As Bob's pointed out (here and here), the idea that significant numbers of folks are going bankrupt from unpaid health care expenses is, to put it nicely, inflated. And today, we have some more "truth to power" as regards the issue.
Professor Todd Zywicki, blogging at The Volokh Conspiracy, recently testified (in front of God, country, and the U S House of Representatives) that "current law adequately accommodates the claims of those debtor laid low by medical problems and expenses and other innocent parties who are affected by bankruptcy including health care professionals and other consumers.
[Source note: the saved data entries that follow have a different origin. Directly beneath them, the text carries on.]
(** The values the extension bodies hold. *)
Definition value {A} (d : A) (o : outcome A) : A := match o with Ret a => a | _ => d end.
Definition ext_lookup (t : Z) (es : list (Z * bytes)) : option bytes :=
  (list_to_map (reverse es) : gmap Z bytes) !! t.
Definition hello_sni (es : list (Z * bytes)) : string :=
  from_option (λ d, value "" (parseSNI d)) "" (ext_lookup 0x0000 es).
Definition hello_alpn (es : list (Z * bytes)) : string :=
  from_option (λ d, value "" (parseFirstALPN d)) "" (ext_lookup 0x0010 es).
Definition hello_sigs (es : list (Z * bytes)) : list Z :=
  from_option (λ d, value [] (parseUint16List d)) [] (ext_lookup 0x000d es).
Definition hello_vermax (es : list (Z * bytes)) : Z :=
  from_option (λ d, value 0 (parseSupportedVersionsMax d)) 0 (ext_lookup 0x002b es).
Definition ungreased (vs : list Z) : list Z := List.filter (λ v, negb (isGREASE v)) vs.

Definition hello_info (sha : string → string) (h : hello) : ClientHelloInfo :=
  let info := {| SNI := hello_sni (h_exts h); ALPN := hello_alpn (h_exts h);
                 TLSVersion := versionString (pickVersion (h_legacy h) (hello_vermax (h_exts h)));
                 JA4 := "" |} in
  {| SNI := SNI info; ALPN := ALPN info; TLSVersion := TLSVersion info;
     JA4 := computeJA4 sha info (ungreased (h_ciphers h))
              (ungreased (h_exts h).*1) (hello_sigs (h_exts h)) |}.

(** *** Reading back what the encoder wrote *)
Lemma u16_put_at (p : bytes) v b : u16 v → u16_at (p ++ put_be16 v ++ b) (len p) = Ret v.
Proof.
  intros Hv. unfold u16_at, at_.
  destruct (Z.ltb_spec (len p) 0); [lia|]. destruct (Z.ltb_spec (len p + 1) 0); [lia|].
  rewrite Nat2Z.id, lookup_app_r, Nat.sub_diag by lia. simpl.
  replace (Z.to_nat (len p + 1)) with (S (length p)) by lia.
  rewrite lookup_app_r, Nat.sub_succ_l, Nat.sub_diag by lia. simpl.
  rewrite lor_bytes by apply bZ_range. f_equal. by apply be16_put.
Qed.

Lemma u16_put v b : u16 v → u16_at (put_be16 v ++ b) 0 = Ret v.
Proof. apply (u16_put_at []). Qed.

Lemma from_app (a b : bytes) n : n = len a → from_ (a ++ b) n = Ret b.
Proof.
  intros ->. rewrite from_ok by (rewrite length_app; lia).
  by rewrite Nat2Z.id, drop_app_length.
Qed.

Lemma upto_app (a b : bytes) n : n = len a → upto_ (a ++ b) n = Ret a.
Proof.
  intros ->. rewrite upto_ok by (rewrite length_app; lia).
  by rewrite Nat2Z.id, take_app_length.
Qed.

Lemma at_cons x l b : at_ ((x :: l) ++ b) 0 = Ret (bZ x).
Proof. done. Qed.

Lemma bZ_Zb_small z : 0 ≤ z < 256 → bZ (Zb z) = z.
Proof. intros. rewrite bZ_Zb, Z.mod_small; lia. Qed.

Lemma ret_bind {A B} (a : A) (k : A → outcome B) : obind (Ret a) k = k a.
Proof. done. Qed.

Lemma guard_true {A} (b : bool) (o : outcome A) : b = true → (guard b ;; o) = o.
Proof. by intros ->. Qed.

Lemma length_enc_u16s vs : len (enc_u16s vs) = 2 * len vs.
Proof. unfold enc_u16s. induction vs as [|v vs IH]; [done|]. simpl in *. lia. Qed.

Lemma cipher_loop_enc fuel p vs rest :
  Forall u16 vs → (length vs < fuel)%nat →
  cipher_loop fuel (p ++ enc_u16s vs ++ rest) (len p) (len p + 2 * len vs) = Ret (ungreased vs).
Proof.
  intros Hvs. revert fuel p. induction Hvs as [|v vs Hv Hvs IH]; intros [|f] p Hf; [simpl in Hf; lia| |simpl in Hf; lia|].
  - cbn [cipher_loop]. destruct (Z.ltb_spec (len p) (len p + 2 * len (@nil Z))); [simpl in *; lia|done].
  - cbn [cipher_loop]. destruct (Z.ltb_spec (len p) (len p + 2 * len (v :: vs))); [|simpl in *; lia].
    change (enc_u16s (v :: vs)) with (put_be16 v ++ enc_u16s vs).
    rewrite <- app_assoc, u16_put_at, ret_bind by done.
    specialize (IH f (p ++ put_be16 v)).
    rewrite <- app_assoc, length_app in IH. simpl length in *.
    replace (len p + 2 * Z.of_nat (S (length vs))) with (Z.of_nat (length p + 2) + 2 * len vs) by lia.
    replace (len p + 2) with (Z.of_nat (length p + 2)) by lia.
    rewrite IH, ret_bind by lia. unfold ungreased. simpl. by destruct (isGREASE v).
Qed.

Lemma cipher_loop_enc0 fuel vs rest :
  Forall u16 vs → (length vs < fuel)%nat →
  cipher_loop fuel (enc_u16s vs ++ rest) 0 (2 * len vs) = Ret (ungreased vs).
Proof. apply (cipher_loop_enc fuel []). Qed.

(** *** The extension loop is a fold over the extensions *)
Fixpoint read_exts (es : list (Z * bytes)) (x : ext_acc) : outcome ext_acc :=
  match es with
  | [] => Ret x
  | (t, d) :: es' => obind (read_ext t d x) (read_exts es')
  end.

Lemma length_enc_ext e : len (enc_ext e) = 4 + len e.2.
Proof. unfold enc_ext. rewrite !length_app. simpl. lia. Qed.

Lemma ext_loop_enc fuel es x :
  Forall (λ e, u16 e.1 ∧ len e.2 < 65536) es → (length (enc_exts es) < fuel)%nat →
  ext_loop fuel (enc_exts es) x = read_exts es x.
Proof.
  intros Hes. revert fuel x. induction Hes as [|[t d] es [Ht Hd] Hes IH]; intros [|f] x Hf;
    [simpl in Hf; lia|done|simpl in Hf; lia|].
  change (enc_exts ((t, d) :: es)) with (enc_ext (t, d) ++ enc_exts es) in *.
  rewrite length_app in Hf. pose proof (length_enc_ext (t, d)) as Hl. simpl snd in *. simpl fst in *.
  cbn [ext_loop read_exts]. rewrite length_app.
  destruct (Z.leb_spec 4 (Z.of_nat (length (enc_ext (t, d)) + length (enc_exts es)))); [|lia].
  unfold enc_ext at 1 2 3. simpl fst. simpl snd. rewrite <- !app_assoc.
  rewrite u16_put, ret_bind by done.
  rewrite (u16_put_at (put_be16 t)), ret_bind by (unfold u16; lia).
  rewrite app_assoc, from_app, ret_bind by done.
  rewrite length_app. destruct (Z.ltb_spec (Z.of_nat (length d + length (enc_exts es))) (len d)); [lia|].
  rewrite upto_app, ret_bind, from_app, ret_bind by done.
  destruct (read_ext t d x); simpl; [|done|done]. apply IH. lia.
Qed.

Lemma ext_lookup_snoc t es e :
  ext_lookup t (es ++ [e]) = if decide (e.1 = t) then Some e.2 else ext_lookup t es.
Proof.
  unfold ext_lookup. rewrite reverse_snoc. destruct e as [t' d]. simpl.
  rewrite lookup_insert. done.
Qed.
Nor is there any evidence that medical bankruptcies are creating any sort of crisis for the bankruptcy system or that the percentage of medical bankruptcies has been rising over time."
He goes on to argue that:
■ There is no evidence that there has been an increase in the frequency or severity of job loss or income interruption as a result of health problems
■ There is little evidence that medical debt is a major causal factor in bankruptcy filings
■ There are no macroeconomic trends in health insurance coverage that would suggest that lack of health insurance could be a major contributing cause to bankruptcy filings
Now, I'm not contending that there are no legitimate examples of folks whose health care expenses have been so great as to imperil their financial solvency.
Of course there are.
But as in so many issues related to health care and how we finance it, a relatively small problem has become magnified to appear as if it's a much larger one.
And that is most definitely not the case.